De namen Zwaluwenkruid en Zwaluwkruid behoeven geen nadere verklaring, gezien het vermelde bij de verklaring van de geslachtsnaam Chelidonium. De namen Wratte(n)kruid en Wrattekroet in Noord- en Zuid-Limburg kreeg de plant omdat van het sap een middeltje gemaakt werd om wratten te verwijderen. In Engeland was een der volksnamen Killwart: Wrattendoder, in Duitsland Warzekrut en in Frankrijk sprak men van Herbe aux verrues. Men vertelde elkaar dat het een zeer goede werking bezat, wanneer men de wratten bij afnemende maan met het sap bestreek.

In de apotheek was zij bekend als Herba et Radix Chelidonii. Hieruit blijkt dat zowel de bladeren als de wortel werden gebruikt. In ‘Den grooten Herbarius’ van 1514 komen we de Stinkende gouwe tegen als Scelwortele, dat terug te voeren is op de vroeg middeleeuwse naam van Scellewurtz. Oude benamingen bij ons waren Schellekenskruid, Schelkruid, Schellekruid en Schelwortel, deze zijn ‘overgenomen’ of vertaald uit het Duits; daar zijn de volksnamen: Schellwurz, Schellkraut en Schöllkraut, en vanzelfsprekend met de nodige gewestelijke en dialectische vormen. Men veronderstelt dat deze namen ontstaan zijn uit de Grieks-Latijnse naam chelidonium. Anderen beweren dat deze Duitse benamingen zijn ontstaan uit het Oudhoogduitse sceljan: afschillen of ontschorsen. De plant stond namelijk bekend als een uitstekend middel bij oogziekten en wel in het bijzonder bij staar, om de vlekken op de ogen, zoals dit heette, te verwijderen. Dit middel is wel zeer oud; in de middeleeuwen schreef men dat het sap goed was om ‘scelle of vlecke’ weg te nemen of, zoals Dodonaeus zich uitdrukt: ‘Goet om de schelle en lickteekenen die op den appel vander ooghen groeyen, wech te nemen/ ende ’t ghesichte te verscherpen.’ Zelfs de grote Boerhaave zei dat het geacht wordt de vlekken van de ogen te kunnen nemen. Gezien het bovenstaande worden ons de volksnamen Ogenklaar en Ogenkloar op vele plaatsen in ons land duidelijk. Zo deelt van Hall in 1854 mede: ‘hier en daar nog gebruikt, om vlekjes op het doorschijnende hoornvlies van het oog weg te nemen’. We willen hier nog attenderen op het gezegde ‘De schellen vallen hem van de ogen’, dat is wanneer iemand de zaken weer duidelijk voor ogen staan. Dit vinden we ook in de bijbel en wel in de Handelingen 9:18: ‘En terstond vielen hem als schubben van de ogen en hij kon weer zien.’ Nog beter vindt men dit in de oude vertaling opgetekend: ‘En terstond vielen af van zijn ogen gelijk als schellen hij werd terstond wederom ziende’.

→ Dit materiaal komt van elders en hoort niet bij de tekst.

(** X14: the failures of the endpoint.  It answers 400 with the message of
    the loop when the three turns of the loop were all rejected, having
    run no query; 400 with the text of the decoding error when the schema
    file or the example file is opened and does not hold text in the
    encoding it is read with, and 500 when one of them cannot be opened, a
    block of examples has no separator or the parser fails, in each case
    before any query was accepted; and after the query was run, 400 or 500
    with the text of the exception that [pd.read_sql] or the making of the
    response raised, 400 when its class derives from [ValueError]. *)
Theorem handle_query_failure :
  forall request (w : W) status detail,
    result (handle_query world parse request w)
    = inl (HTTPError status detail) ->
    let t := events (handle_query world parse request w) in
    (exists core,
        t = map Core core
        /\ status = 400
        /\ detail = exhausted_message 2 (last_message EmptyString core)
        /\ validation_calls core = 3
        /\ all_failed core = true)
    \/ (exists core path w0 w1,
           t = map Core core
           /\ status = 400
           /\ read_text (env world) path w0 = (CannotDecode detail, w1)
           /\ (path = schema_path /\ core = [] \/ path = examples_path)
           /\ validation_calls core < 3
           /\ all_failed core = true)
    \/ (exists core e,
           t = map Core core
           /\ status = 500
           /\ detail = "An unexpected error occurred: " ++ str_exn world e
           /\ (e = OSError schema_path \/ e = OSError examples_path
               \/ e = IndexError \/ e = SQLParseError)
           /\ validation_calls core < 3
           /\ all_failed core = true)
    \/ (exists statement e,
           In (EvReadSql statement) t
           /\ ((exists w2 w3, read_sql world statement w2 = (inl e, w3))
               \/ e = validation_error world)
           /\ status = (if is_value_error e then 400 else 500)
           /\ detail
              = (if is_value_error e then text e
                 else "An unexpected error occurred: " ++ text e)).
Proof.
  intros request w status detail. cbv zeta.
  rewrite handle_query_events. unfold handle_query.
  rewrite query_steps_run.
  destruct (read_text (env world) schema_path w) as [[schema| |reason] w1]
    eqn:Hschema.
  2:{ cbn. intros H. injection H as <- <-. right. right. left.
      exists [], (OSError schema_path).
      refine (conj eq_refl (conj eq_refl (conj eq_refl (conj _ _)))).
      - left. reflexivity.
      - cbn. split; [lia|reflexivity]. }
  2:{ cbn. intros H. injection H as <- <-. right. left.
      exists [], schema_path, w, w1.
      refine (conj eq_refl (conj eq_refl (conj Hschema (conj _ _)))).
      - left. split; reflexivity.
      - cbn. split; [lia|reflexivity]. }
  pose proof (loop_of_three (question request) schema (previous_sql request)
                (feedback request) w1) as [_ Hloop].
  cbv zeta in Hloop.
  destruct (generate_and_validate_sql (env world) parse (question request)
              schema default_max_syntax_retries (previous_sql request)
              (feedback request) w1) as [[[e|sql] t] w2];
    cbn [outcome trace fst snd] in Hloop.
  { destruct e as [m|path|reason| |]; cbn; intros H; injection H as <- <-.
    - left. exists t. destruct Hloop as (-> & Hv & Hf). repeat split; auto.
    - right. right. left. exists t, (OSError path).
      destruct Hloop as ([He|[He|[He|(? & ? & ? & He & _)]]] & Hv & Hf);
        try discriminate He.
      rewrite He. repeat split; auto.
    - right. left.
      destruct Hloop as ([He|[He|[He|(r & w0 & w0' & He & Hread)]]] & Hv & Hf);
        try discriminate He.
      injection He as ->. exists t, examples_path, w0, w0'.
      refine (conj eq_refl (conj eq_refl (conj Hread (conj _ (conj Hv Hf))))).
      right. reflexivity.
    - right. right. left. exists t, IndexError.
      destruct Hloop as (_ & Hv & Hf). repeat split; auto.
    - right. right. left. exists t, SQLParseError.
      destruct Hloop as (_ & Hv & Hf). repeat split; auto. }
  destruct (read_sql world sql w2) as [[e|df] w3] eqn:Hread.
  { cbn [value_error str_exception]. intros H. right. right. right.
    exists sql, e. refine (conj _ (conj _ _)).
    - cbn [events fst snd]. apply in_or_app. right. left. reflexivity.
    - left. exists w2, w3. exact Hread.
    - destruct (is_value_error e); cbn in H; injection H as <- <-;
        split; reflexivity. }
  pose proof (get_llm_analysis_run (question request) df sql w3) as Hrun.
  destruct (empty df).
  { rewrite Hrun. cbn. discriminate. }
  destruct Hrun as (prompt & response & w4 & -> & _ & _).
  destruct response as [answer|]; cbn [option_map]; [cbn; discriminate|].
  cbn [value_error str_exception]. intros H. right. right. right.
  exists sql, (validation_error world). refine (conj _ (conj _ _)).
  - cbn [events fst snd]. apply in_or_app. right. left. reflexivity.
  - right. reflexivity.
  - destruct (is_value_error (validation_error world)); cbn in H;
      injection H as <- <-; split; reflexivity.
Qed.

Het kruid werd als een soort panacee beschouwd. Het voorkomen in hagen, heggen en kreupelhout zou erop kunnen wijzen dat de plant wellicht eertijds door de mens ook in zijn hof gekweekt werd en van daaruit meer en meer is ‘verwilderd’. Dat zij grote bekendheid genoot is wel duidelijk, want niet minder dan de grote Albrecht Dürer heeft haar in 1526 afgebeeld. In de officiële geneeskunde was de Stinkende gouwe geen onbekende. In de apotheek stond zij ook ingeschreven bij Extractum en Tinctura Chelidonii. In het bijgeloof heeft de Stinkende gouwe slechts een bescheiden rol gespeeld. Zo lezen we, dat wie de plant en het hart van een mol bij zich draagt, zich zal redden uit allerlei slechte zaken en gedingen. Ook nog dit: legt men haar op het hoofd van een zieke dan kon men te weten komen of de patiënt zou sterven of in leven zou blijven. Want ging hij zingen, en wel luid, dan was zijn lot beslist. Ook maakte men er een soort toverzalf van, om behekste kinderen en bezetenen te onttoveren.